Collected data:

Content starts

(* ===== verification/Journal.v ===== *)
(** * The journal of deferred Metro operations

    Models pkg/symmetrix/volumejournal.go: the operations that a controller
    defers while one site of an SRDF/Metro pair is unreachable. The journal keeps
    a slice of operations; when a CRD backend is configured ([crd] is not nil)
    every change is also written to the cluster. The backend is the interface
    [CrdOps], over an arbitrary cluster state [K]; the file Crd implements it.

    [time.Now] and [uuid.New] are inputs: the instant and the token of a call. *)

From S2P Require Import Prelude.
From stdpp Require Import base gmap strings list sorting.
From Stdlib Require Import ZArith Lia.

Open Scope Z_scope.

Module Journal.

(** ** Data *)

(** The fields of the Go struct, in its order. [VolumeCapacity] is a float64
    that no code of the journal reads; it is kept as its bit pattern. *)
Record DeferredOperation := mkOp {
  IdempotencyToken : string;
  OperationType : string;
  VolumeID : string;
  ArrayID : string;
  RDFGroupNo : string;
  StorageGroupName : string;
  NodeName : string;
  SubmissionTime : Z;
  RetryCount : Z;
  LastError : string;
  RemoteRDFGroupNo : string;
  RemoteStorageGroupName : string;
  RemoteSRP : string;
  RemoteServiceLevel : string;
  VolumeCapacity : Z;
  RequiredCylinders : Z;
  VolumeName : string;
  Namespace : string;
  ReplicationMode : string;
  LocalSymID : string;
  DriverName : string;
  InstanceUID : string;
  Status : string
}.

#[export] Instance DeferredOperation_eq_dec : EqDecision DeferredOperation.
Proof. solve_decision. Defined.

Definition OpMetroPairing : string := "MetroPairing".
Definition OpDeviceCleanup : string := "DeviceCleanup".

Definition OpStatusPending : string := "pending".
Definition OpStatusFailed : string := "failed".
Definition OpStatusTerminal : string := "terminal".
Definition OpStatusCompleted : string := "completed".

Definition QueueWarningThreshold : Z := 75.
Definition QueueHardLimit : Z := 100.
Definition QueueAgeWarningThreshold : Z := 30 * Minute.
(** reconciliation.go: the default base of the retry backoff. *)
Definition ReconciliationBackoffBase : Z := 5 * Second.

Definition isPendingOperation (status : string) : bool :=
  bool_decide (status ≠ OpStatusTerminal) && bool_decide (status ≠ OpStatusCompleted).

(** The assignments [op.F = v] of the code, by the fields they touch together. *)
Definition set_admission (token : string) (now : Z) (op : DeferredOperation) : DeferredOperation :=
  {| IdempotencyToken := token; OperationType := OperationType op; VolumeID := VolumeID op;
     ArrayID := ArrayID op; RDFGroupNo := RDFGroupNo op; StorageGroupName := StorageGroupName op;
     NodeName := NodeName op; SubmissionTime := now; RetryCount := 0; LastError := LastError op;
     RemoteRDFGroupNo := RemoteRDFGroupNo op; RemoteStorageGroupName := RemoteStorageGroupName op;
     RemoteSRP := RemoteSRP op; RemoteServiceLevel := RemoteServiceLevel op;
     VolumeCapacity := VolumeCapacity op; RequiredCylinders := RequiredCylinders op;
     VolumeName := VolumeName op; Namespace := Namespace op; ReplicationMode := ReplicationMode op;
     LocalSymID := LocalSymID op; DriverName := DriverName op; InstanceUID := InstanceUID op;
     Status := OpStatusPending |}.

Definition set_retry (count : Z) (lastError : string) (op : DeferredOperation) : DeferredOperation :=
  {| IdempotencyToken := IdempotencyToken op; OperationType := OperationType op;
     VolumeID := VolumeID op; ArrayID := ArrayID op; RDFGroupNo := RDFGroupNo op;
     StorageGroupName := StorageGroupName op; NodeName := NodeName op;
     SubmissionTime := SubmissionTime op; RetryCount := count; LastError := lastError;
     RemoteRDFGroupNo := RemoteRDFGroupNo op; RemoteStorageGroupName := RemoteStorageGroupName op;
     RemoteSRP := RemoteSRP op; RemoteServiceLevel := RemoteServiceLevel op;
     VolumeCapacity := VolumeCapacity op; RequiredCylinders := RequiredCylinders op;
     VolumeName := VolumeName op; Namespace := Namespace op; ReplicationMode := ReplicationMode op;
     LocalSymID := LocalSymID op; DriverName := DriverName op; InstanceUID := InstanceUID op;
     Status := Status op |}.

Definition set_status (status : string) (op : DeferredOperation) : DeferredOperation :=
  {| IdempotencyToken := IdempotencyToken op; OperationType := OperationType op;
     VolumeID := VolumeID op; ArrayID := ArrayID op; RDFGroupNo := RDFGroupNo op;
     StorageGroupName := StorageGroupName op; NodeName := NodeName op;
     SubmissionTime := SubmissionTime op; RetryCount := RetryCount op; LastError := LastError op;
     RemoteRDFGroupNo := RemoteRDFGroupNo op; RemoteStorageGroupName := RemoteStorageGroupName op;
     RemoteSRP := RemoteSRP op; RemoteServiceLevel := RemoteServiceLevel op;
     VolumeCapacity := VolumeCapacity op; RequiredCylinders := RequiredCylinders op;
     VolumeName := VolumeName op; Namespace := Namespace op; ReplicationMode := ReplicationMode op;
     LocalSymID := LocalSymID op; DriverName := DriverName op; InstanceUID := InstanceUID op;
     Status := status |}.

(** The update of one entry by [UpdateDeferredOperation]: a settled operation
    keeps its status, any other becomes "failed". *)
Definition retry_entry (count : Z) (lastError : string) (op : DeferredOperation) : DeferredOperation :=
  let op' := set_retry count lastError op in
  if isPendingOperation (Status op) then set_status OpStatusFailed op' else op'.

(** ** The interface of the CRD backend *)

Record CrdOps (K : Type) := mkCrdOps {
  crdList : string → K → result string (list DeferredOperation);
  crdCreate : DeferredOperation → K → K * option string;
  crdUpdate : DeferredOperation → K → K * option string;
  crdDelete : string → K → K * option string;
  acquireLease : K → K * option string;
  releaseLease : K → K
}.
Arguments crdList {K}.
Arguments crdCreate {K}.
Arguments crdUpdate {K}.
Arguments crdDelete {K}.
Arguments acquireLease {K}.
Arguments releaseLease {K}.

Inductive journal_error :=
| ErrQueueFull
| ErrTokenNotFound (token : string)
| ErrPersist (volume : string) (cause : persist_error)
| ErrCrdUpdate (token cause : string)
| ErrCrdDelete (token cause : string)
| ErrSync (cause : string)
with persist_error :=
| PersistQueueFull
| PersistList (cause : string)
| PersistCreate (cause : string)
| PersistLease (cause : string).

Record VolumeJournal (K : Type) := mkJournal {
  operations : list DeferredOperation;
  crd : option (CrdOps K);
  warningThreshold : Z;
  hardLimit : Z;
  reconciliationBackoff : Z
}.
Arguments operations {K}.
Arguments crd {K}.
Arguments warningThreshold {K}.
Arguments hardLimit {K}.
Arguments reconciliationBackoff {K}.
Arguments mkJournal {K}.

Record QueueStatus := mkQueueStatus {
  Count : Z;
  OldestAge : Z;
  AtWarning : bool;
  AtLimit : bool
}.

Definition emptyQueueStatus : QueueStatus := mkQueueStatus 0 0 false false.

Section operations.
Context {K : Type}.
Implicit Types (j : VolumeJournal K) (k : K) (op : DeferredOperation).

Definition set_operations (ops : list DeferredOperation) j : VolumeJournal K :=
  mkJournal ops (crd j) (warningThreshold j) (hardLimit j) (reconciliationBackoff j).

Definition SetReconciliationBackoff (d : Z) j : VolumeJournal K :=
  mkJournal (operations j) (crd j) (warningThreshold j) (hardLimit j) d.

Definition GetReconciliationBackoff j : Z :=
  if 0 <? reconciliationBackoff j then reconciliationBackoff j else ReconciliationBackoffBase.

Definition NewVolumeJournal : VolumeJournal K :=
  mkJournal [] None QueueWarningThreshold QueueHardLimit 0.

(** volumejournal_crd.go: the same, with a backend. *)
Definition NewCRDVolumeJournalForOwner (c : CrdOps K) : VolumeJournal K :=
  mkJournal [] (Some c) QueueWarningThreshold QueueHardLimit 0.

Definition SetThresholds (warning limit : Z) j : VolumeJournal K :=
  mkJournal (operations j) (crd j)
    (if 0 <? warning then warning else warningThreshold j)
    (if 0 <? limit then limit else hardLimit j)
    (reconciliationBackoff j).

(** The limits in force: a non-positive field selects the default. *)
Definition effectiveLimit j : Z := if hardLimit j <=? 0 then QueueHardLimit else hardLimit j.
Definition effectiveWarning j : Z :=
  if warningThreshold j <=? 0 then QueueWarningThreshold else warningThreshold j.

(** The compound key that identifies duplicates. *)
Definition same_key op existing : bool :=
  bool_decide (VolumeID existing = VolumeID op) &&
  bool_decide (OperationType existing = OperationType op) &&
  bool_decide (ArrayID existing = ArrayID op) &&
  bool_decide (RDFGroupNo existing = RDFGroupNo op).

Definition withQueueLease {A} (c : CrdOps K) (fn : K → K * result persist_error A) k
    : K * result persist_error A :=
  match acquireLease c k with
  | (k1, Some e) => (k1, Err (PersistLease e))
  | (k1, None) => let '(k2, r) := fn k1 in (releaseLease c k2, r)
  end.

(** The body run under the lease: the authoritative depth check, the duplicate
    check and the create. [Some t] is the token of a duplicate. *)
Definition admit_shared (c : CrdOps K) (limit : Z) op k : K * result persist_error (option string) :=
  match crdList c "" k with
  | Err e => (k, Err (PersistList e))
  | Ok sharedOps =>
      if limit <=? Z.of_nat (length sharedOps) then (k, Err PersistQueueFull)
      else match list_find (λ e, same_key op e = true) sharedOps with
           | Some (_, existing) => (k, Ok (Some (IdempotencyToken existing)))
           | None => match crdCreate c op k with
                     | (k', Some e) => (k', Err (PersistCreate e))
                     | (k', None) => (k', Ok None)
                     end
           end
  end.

Content ends

• _Task description_
Exactly as they appear, retype the lines from the start of the records through the line containing "(** The fields".

• _Response to this exercise_
(* ===== verification/Journal.v ===== *)
(** * The journal of deferred Metro operations

    Models pkg/symmetrix/volumejournal.go: the operations that a controller
    defers while one site of an SRDF/Metro pair is unreachable. The journal keeps
    a slice of operations; when a CRD backend is configured ([crd] is not nil)
    every change is also written to the cluster. The backend is the interface
    [CrdOps], over an arbitrary cluster state [K]; the file Crd implements it.

    [time.Now] and [uuid.New] are inputs: the instant and the token of a call. *)

From S2P Require Import Prelude.
From stdpp Require Import base gmap strings list sorting.
From Stdlib Require Import ZArith Lia.

Open Scope Z_scope.

Module Journal.

(** ** Data *)

(** The fields of the Go struct, in its order. [VolumeCapacity] is a float64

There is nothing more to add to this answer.